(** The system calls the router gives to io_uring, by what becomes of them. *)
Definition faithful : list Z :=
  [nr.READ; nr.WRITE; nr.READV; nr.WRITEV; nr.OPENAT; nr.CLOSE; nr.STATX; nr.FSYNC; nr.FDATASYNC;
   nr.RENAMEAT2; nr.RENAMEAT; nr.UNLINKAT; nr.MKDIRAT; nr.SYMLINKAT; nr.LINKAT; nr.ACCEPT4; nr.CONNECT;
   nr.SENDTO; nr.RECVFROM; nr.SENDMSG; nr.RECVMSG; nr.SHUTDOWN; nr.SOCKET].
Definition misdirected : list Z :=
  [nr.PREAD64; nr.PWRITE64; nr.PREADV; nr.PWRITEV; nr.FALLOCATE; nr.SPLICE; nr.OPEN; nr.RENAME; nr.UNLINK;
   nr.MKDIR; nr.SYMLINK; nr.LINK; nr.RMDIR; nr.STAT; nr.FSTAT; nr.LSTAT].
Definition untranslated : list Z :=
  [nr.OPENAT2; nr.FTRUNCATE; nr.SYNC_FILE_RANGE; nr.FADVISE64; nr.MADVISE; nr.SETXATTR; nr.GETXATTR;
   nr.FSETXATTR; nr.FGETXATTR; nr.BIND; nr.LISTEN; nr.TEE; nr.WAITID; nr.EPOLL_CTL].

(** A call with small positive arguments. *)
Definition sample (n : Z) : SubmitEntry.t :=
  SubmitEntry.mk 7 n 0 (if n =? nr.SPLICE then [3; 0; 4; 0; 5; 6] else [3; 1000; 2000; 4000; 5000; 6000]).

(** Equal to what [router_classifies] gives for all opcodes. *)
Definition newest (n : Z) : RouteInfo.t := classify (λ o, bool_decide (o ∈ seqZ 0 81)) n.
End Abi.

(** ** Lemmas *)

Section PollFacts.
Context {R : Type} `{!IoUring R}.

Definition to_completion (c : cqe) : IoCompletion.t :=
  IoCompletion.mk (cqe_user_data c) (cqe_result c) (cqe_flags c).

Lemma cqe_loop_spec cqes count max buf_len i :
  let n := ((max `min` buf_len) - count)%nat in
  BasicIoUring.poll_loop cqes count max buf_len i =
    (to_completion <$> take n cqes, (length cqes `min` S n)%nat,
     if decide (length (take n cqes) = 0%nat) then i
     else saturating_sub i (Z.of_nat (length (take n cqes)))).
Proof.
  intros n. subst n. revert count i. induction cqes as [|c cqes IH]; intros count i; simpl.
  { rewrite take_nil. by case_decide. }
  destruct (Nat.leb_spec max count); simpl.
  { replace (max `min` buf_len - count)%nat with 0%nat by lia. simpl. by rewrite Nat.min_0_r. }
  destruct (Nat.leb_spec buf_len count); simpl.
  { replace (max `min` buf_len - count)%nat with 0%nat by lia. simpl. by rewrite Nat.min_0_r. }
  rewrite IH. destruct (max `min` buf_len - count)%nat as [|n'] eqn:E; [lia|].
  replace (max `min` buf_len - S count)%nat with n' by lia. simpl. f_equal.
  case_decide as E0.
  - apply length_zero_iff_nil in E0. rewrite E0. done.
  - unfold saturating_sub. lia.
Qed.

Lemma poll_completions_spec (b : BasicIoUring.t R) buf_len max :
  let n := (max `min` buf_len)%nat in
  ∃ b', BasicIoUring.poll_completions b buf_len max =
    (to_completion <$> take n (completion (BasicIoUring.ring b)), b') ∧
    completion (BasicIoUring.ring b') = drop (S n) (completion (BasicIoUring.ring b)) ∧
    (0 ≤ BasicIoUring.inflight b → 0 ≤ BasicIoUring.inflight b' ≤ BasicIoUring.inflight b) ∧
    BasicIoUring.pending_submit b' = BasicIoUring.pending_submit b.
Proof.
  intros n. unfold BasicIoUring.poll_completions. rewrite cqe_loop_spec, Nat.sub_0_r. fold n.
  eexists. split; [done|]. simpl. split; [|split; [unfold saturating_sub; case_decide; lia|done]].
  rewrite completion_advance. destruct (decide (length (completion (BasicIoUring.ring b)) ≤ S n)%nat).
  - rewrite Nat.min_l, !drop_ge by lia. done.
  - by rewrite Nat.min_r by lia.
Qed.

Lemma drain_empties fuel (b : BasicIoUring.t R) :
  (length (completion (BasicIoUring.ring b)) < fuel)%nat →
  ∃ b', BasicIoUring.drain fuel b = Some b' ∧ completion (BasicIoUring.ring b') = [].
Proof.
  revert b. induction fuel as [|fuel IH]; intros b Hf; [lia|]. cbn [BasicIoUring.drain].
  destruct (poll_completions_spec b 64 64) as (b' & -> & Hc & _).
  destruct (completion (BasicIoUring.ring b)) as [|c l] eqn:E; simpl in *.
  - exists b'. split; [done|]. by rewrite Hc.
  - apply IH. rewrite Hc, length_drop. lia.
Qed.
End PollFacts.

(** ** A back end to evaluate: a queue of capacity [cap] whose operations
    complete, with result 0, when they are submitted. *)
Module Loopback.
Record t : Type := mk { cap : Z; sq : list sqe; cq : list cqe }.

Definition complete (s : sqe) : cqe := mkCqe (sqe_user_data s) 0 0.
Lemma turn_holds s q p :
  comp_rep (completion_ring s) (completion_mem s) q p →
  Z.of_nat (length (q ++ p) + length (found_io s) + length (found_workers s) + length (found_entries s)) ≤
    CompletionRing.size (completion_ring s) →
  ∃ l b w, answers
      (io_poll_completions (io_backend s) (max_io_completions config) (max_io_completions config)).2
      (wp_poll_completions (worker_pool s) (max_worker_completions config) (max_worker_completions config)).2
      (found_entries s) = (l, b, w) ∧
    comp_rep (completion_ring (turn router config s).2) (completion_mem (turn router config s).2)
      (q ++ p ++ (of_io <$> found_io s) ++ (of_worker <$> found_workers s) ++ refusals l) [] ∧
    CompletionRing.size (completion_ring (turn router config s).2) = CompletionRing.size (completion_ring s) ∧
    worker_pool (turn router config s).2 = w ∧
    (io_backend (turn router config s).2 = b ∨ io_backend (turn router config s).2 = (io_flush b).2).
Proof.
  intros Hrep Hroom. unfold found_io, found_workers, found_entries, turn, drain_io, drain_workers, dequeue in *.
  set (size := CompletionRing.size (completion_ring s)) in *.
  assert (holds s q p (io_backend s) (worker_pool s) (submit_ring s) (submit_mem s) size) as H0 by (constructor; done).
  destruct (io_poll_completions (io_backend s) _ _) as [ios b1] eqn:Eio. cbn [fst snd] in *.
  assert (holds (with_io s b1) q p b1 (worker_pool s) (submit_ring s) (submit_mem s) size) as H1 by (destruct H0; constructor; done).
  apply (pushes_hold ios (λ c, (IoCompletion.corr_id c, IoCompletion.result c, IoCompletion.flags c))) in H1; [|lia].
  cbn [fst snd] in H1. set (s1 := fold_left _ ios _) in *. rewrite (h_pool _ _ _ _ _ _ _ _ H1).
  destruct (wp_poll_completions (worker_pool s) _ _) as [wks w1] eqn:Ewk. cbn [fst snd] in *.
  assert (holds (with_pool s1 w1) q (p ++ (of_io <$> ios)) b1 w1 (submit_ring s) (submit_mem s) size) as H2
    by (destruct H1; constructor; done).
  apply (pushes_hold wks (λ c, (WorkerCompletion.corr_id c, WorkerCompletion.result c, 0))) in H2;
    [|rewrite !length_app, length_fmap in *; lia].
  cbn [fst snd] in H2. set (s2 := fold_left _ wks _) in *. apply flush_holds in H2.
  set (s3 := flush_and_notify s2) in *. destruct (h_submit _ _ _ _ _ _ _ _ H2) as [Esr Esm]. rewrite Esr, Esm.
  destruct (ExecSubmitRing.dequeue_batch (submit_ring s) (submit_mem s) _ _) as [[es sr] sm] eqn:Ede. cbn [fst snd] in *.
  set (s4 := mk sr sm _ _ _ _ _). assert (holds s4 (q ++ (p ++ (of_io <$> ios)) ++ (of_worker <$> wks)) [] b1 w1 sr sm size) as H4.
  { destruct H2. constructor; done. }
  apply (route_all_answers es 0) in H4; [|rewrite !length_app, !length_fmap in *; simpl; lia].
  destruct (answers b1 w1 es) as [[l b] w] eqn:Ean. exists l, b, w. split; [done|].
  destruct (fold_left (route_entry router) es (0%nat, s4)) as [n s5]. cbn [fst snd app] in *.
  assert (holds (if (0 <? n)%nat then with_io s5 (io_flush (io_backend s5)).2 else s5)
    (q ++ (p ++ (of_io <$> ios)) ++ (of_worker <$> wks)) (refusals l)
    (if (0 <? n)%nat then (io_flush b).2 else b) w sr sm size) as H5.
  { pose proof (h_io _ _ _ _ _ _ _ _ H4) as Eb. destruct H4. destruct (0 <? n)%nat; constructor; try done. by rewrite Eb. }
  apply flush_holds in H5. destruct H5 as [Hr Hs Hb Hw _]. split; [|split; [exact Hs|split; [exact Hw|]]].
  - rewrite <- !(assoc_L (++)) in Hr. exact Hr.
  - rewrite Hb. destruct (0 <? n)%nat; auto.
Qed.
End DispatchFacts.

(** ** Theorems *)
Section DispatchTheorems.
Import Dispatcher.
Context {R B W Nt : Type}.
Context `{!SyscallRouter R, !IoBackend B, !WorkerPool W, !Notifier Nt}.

- - -

EXERCISE:
Using the data above, count the lines where "induction" appears. Reply with the number only.

WRITTEN SOLUTION:
2